SOURCE RECORDS –
(** * compressor-head: the Huffman codec of package [huffman]

    A shallow embedding of the Go package [huffman] (frequency model, tree
    builder, code table, bit-packing [Writer], tree-walking [Reader]) and
    of the helper package [bits], followed by the properties of the codec.

    Conventions.  A Go [byte] is a [Z] in [0, 256), a [uint32] a [Z] in
    [0, 2^32), a [uint64] a [Z] in [0, 2^64); every arithmetic operation
    of the source is followed by its wrap-around.  A slice is a [list], a
    [map[byte]T] is a [gmap Z T].  A run-time panic (nil dereference,
    index out of range) is the [None] of an [option]. *)

From Stdlib Require Import ZArith QArith List Lia Permutation ZifyNat.
From stdpp Require Import base option list gmap.

Local Open Scope Z_scope.

(** ** Machine integers *)

Definition byte (z : Z) : Z := z mod 256.
Definition uint32 (z : Z) : Z := z mod 2 ^ 32.
Definition uint64 (z : Z) : Z := z mod 2 ^ 64.

(** [x << s] computed at type [byte]. *)
Definition shl8 (x s : Z) : Z := byte (Z.shiftl x s).

(** The two error values the package can return: [io.EOF], and the
    [errors.New(fmt.Sprintf("probability of '%c'(%d) was not in
    distribution", val, val))] of [Writer.Write], kept as the symbol the
    message names. *)
Inductive error : Type :=
| EOF
| NotInDistribution (val : Z).

(** ** The interfaces [io.Writer] and [io.Reader] *)

(** [Write(p) (n, err)]: the sink consumes [p] and answers a count. *)
Class ioWriter (W : Type) := io_write : W → list Z → W * (Z * option error).

(** [Read(p) (n, err)]: the source receives the buffer [p] and returns it
    with the bytes it stored, and a count. *)
Class ioReader (R : Type) := io_read : R → list Z → R * list Z * (Z * option error).

(** An in-memory sink that behaves as a [bytes.Buffer] or a fresh file:
    it appends all of [p] and reports [len(p)]. *)
Record memSink := MemSink { written : list Z }.

#[export] Instance memSink_Writer : ioWriter memSink :=
  fun w p => (MemSink (written w ++ p), (Z.of_nat (length p), None)).

(** An in-memory source that behaves as a file opened for reading: a
    call with an empty buffer reads nothing; at the end of the data it
    answers [0, io.EOF]; otherwise it fills the front of the buffer with
    as many of the remaining bytes as fit. *)
Record memSource := MemSource { remaining : list Z }.

#[export] Instance memSource_Reader : ioReader memSource :=
  fun r p =>
    match p, remaining r with
    | [], _ => (r, p, (0, None))
    | _, [] => (r, p, (0, Some EOF))
    | _, _ =>
        let data := take (length p) (remaining r) in
        (MemSource (drop (length p) (remaining r)),
         data ++ drop (length data) p,
         (Z.of_nat (length data), None))
    end.

(** ** Package [container/heap] of the Go standard library

    [buildTree] and [toHeap] call [heap.Init], [heap.Push] and [heap.Pop]
    on a [nodeHeap]; they are transcribed here, specialised to the
    [Len], [Less], [Swap], [Push] and [Pop] methods of [nodeHeap]. *)

(** [node]: a value of type [*node].  [nil_node] is the nil pointer,
    [Node l r val cnt] a pointer to the struct with these four fields. *)
Inductive node : Type :=
| nil_node
| Node (l r : node) (val : Z) (cnt : Z).

Definition is_nil (n : node) : bool :=
  match n with nil_node => true | Node _ _ _ _ => false end.

(** Field [cnt]; the heap only ever holds allocated nodes. *)
Definition cnt (n : node) : Z :=
  match n with nil_node => 0 | Node _ _ _ c => c end.

Abbreviation nodeHeap := (list node).

Module Heap.

(** [func (h nodeHeap) Less(i, j int) bool { return h[i].cnt < h[j].cnt }] *)
Definition Less (h : nodeHeap) (i j : nat) : bool :=
  match h !! i, h !! j with
  | Some a, Some b => cnt a <? cnt b
  | _, _ => false
  end.

(** [func (h nodeHeap) Swap(i, j int) { h[i], h[j] = h[j], h[i] }] *)
Definition Swap (h : nodeHeap) (i j : nat) : nodeHeap :=
  match h !! i, h !! j with
  | Some a, Some b => <[i := b]> (<[j := a]> h)
  | _, _ => h
  end.

(** The loop of [down(h, i0, n)]:
    [j1 := 2*i + 1; if j1 >= n { break }; j := j1;
     if j2 := j1 + 1; j2 < n && h.Less(j2, j1) { j = j2 };
     if !h.Less(j, i) { break }; h.Swap(i, j); i = j]. *)
Fixpoint down_loop (fuel : nat) (h : nodeHeap) (i n : nat) : nodeHeap :=
  match fuel with
  | O => h
  | S fuel' =>
      let j1 := (2 * i + 1)%nat in
      if (n <=? j1)%nat then h
      else
        let j2 := (j1 + 1)%nat in
        let j := if (j2 <? n)%nat && Less h j2 j1 then j2 else j1 in
        if negb (Less h j i) then h
        else down_loop fuel' (Swap h i j) j n
  end.

(** [i] grows at every turn and stays below [n]: [n] turns are enough
    (see [down_loop_fuel]). *)
Definition down (h : nodeHeap) (i0 n : nat) : nodeHeap := down_loop n h i0 n.

(** The loop of [up(h, j)]:
    [i := (j - 1) / 2; if i == j || !h.Less(j, i) { break };
     h.Swap(i, j); j = i].  Go's [(0 - 1) / 2] is [0], as is the
    truncated subtraction here. *)
Fixpoint up_loop (fuel : nat) (h : nodeHeap) (j : nat) : nodeHeap :=
  match fuel with
  | O => h
  | S fuel' =>
      let i := ((j - 1) / 2)%nat in
      if (i =? j)%nat || negb (Less h j i) then h
      else up_loop fuel' (Swap h i j) i
  end.

Definition up (h : nodeHeap) (j : nat) : nodeHeap := up_loop (S j) h j.

(** [n := h.Len(); for i := n/2 - 1; i >= 0; i-- { down(h, i, n) }] *)
Definition Init (h : nodeHeap) : nodeHeap :=
  let n := length h in
  foldl (fun h i => down h i n) h (rev (seq 0 (n / 2))).

(** [h.Push(x); up(h, h.Len()-1)], with
    [func (h *nodeHeap) Push(val) { *h = append( *h, item) }]. *)
Definition Push (h : nodeHeap) (x : node) : nodeHeap :=
  let h := h ++ [x] in
  up h (length h - 1).

(** [n := h.Len() - 1; h.Swap(0, n); down(h, 0, n); return h.Pop()],
    with [func (h *nodeHeap) Pop() { item := old[n-1]; *h = old[0 : n-1] }].
    On an empty heap [Swap(0, -1)] panics. *)
Definition Pop (h : nodeHeap) : option (node * nodeHeap) :=
  match length h with
  | O => None
  | S n =>
      let h := Swap h 0 n in
      let h := down h 0 n in
      item ← h !! n;
      Some (item, take n h)
  end.

End Heap.

(** ** Package [huffman] *)

(** [type code struct { path byte; len uint32 }] *)
Record code : Type := Code { path : Z; len : Z }.

(** [type Distribution struct { cnts map[byte]uint64; total uint64 }] *)
Record Distribution : Type := Dist { cnts : gmap Z Z; total : Z }.

(** Go reads a missing key as the zero value. *)
Definition cnt_of (m : gmap Z Z) (b : Z) : Z := default 0 (m !! b).

(** [for _, val := range bs { d.cnts[val]++; d.total++ }] *)
Definition NewDistribution (bs : list Z) : Distribution :=
  foldl (fun d val =>
           Dist (<[val := uint64 (cnt_of (cnts d) val + 1)]> (cnts d))
                (uint64 (total d + 1)))
        (Dist ∅ 0) bs.

(** [range d.cnts] visits every entry of the map once, in an order the
    language leaves open: [order] is an order of visit of [m]. *)
Definition iteration_of (m : gmap Z Z) (order : list (Z * Z)) : Prop :=
  order ≡ₚ map_to_list m.

(** [toHeap]: [nodes = append(nodes, &node{val: val, cnt: cnt})] for the
    entries in the order of visit, then [heap.Init(&nodes)]. *)
Definition toHeap (order : list (Z * Z)) : nodeHeap :=
  Heap.Init (map (fun e => Node nil_node nil_node (fst e) (snd e)) order).

(** The loop of [buildTree]:
    [for len( *h) >= 2 { l, r := heap.Pop(h), heap.Pop(h);
       next := &node{cnt: r.cnt + l.cnt}; next.l, next.r = l, r;
       heap.Push(h, next) }].
    Every turn shortens the heap by one: [len( *h)] turns are enough. *)
Fixpoint buildTree_loop (fuel : nat) (h : nodeHeap) : option nodeHeap :=
  match fuel with
  | O => Some h
  | S fuel' =>
      if (2 <=? length h)%nat then
        '(l, h) ← Heap.Pop h;
        '(r, h) ← Heap.Pop h;
        let next := Node l r 0 (uint64 (cnt r + cnt l)) in
        buildTree_loop fuel' (Heap.Push h next)
      else Some h
  end.

(** [buildTree]: the root stays nil on an empty heap. *)
Definition buildTree (h : nodeHeap) : option node :=
  if (1 <=? length h)%nat then
    h ← buildTree_loop (length h) h;
    '(last, _) ← Heap.Pop h;
    Some last
  else Some nil_node.

(** [expandPaths(path, depth, curr, mapping)]; the map it fills in place
    is threaded through. *)
Fixpoint expandPaths (path depth : Z) (curr : node) (mapping : gmap Z code)
  : gmap Z code :=
  match curr with
  | nil_node => mapping
  | Node l r val _ =>
      if is_nil l && is_nil r then <[val := Code path depth]> mapping
      else
        let leftPath := path in
        let rightPath :=
          if depth =? 0 then byte (path + 1)
          else byte (path + shl8 2 (uint32 (depth - 1))) in
        let mapping := expandPaths leftPath (uint32 (depth + 1)) l mapping in
        expandPaths rightPath (uint32 (depth + 1)) r mapping
  end.

Definition getMapping (root : node) : gmap Z code := expandPaths 0 0 root ∅.

(** [type Writer struct { io.Writer; root *node; mapping map[byte]code;
    wroteHeader bool }] *)
Record Writer (W : Type) : Type :=
  MkWriter { w_sink : W; w_root : node; w_mapping : gmap Z code; wroteHeader : bool }.
Arguments MkWriter {W}.
Arguments w_sink {W}.
Arguments w_root {W}.
Arguments w_mapping {W}.
Arguments wroteHeader {W}.

(** [NewWriter]: [h.root = d.toHeap().buildTree(); h.mapping = getMapping(h.root)]. *)
Definition NewWriter {W} (w : W) (order : list (Z * Z)) : option (Writer W) :=
  root ← buildTree (toHeap order);
  Some (MkWriter w root (getMapping root) false).

(** State of the packing loop of [Writer.Write]:
    [encoded], [curr], [left] and the flag [wrote] of the current symbol. *)
Record packer : Type :=
  Packer { encoded : list Z; curr : Z; left : Z; wrote : bool }.

(** One turn of the bit loop, on the bit [p % 2]:
    [if left == 8 { curr += p % 2 } else { curr += (p % 2) * (2 << byte(8-left-1)) };
     if left == 1 { left = 8; wrote = true; encoded = append(encoded, curr); curr = 0 }
     else { left-- }]. *)
Definition put_bit (st : packer) (p : Z) : packer :=
  let curr :=
    if left st =? 8 then byte (curr st + p mod 2)
    else byte (curr st + byte ((p mod 2) * shl8 2 (byte (8 - left st - 1)))) in
  if left st =? 1 then Packer (encoded st ++ [curr]) 0 8 true
  else Packer (encoded st) curr (left st - 1) (wrote st).

(** [for read, p := uint32(0), c.path; read < c.len; p, read = p/2, read+1]:
    [n] turns for [n = c.len]. *)
Fixpoint put_code (n : nat) (p : Z) (st : packer) : packer :=
  match n with
  | O => st
  | S n' => put_code n' (p / 2) (put_bit st p)
  end.

(** The loop [for i, val := range p] of [Writer.Write]; [i == len(p)-1]
    is [rest = []]. *)
Fixpoint write_loop (mapping : gmap Z code) (p : list Z) (st : packer)
  : error + packer :=
  match p with
  | [] => inr st
  | val :: rest =>
      match mapping !! val with
      | None => inl (NotInDistribution val)
      | Some c =>
          let st := put_code (Z.to_nat (len c)) (path c)
                      (Packer (encoded st) (curr st) (left st) false) in
          let st :=
            if bool_decide (rest = []) && negb (wrote st)
            then Packer (encoded st ++ [curr st]) (curr st) (left st) (wrote st)
            else st in
          write_loop mapping rest st
      end
  end.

ASSIGNMENT –
How many of the lines above contain the string "symbol"? Give the number only.

OUTPUT OF THE EXERCISE –
2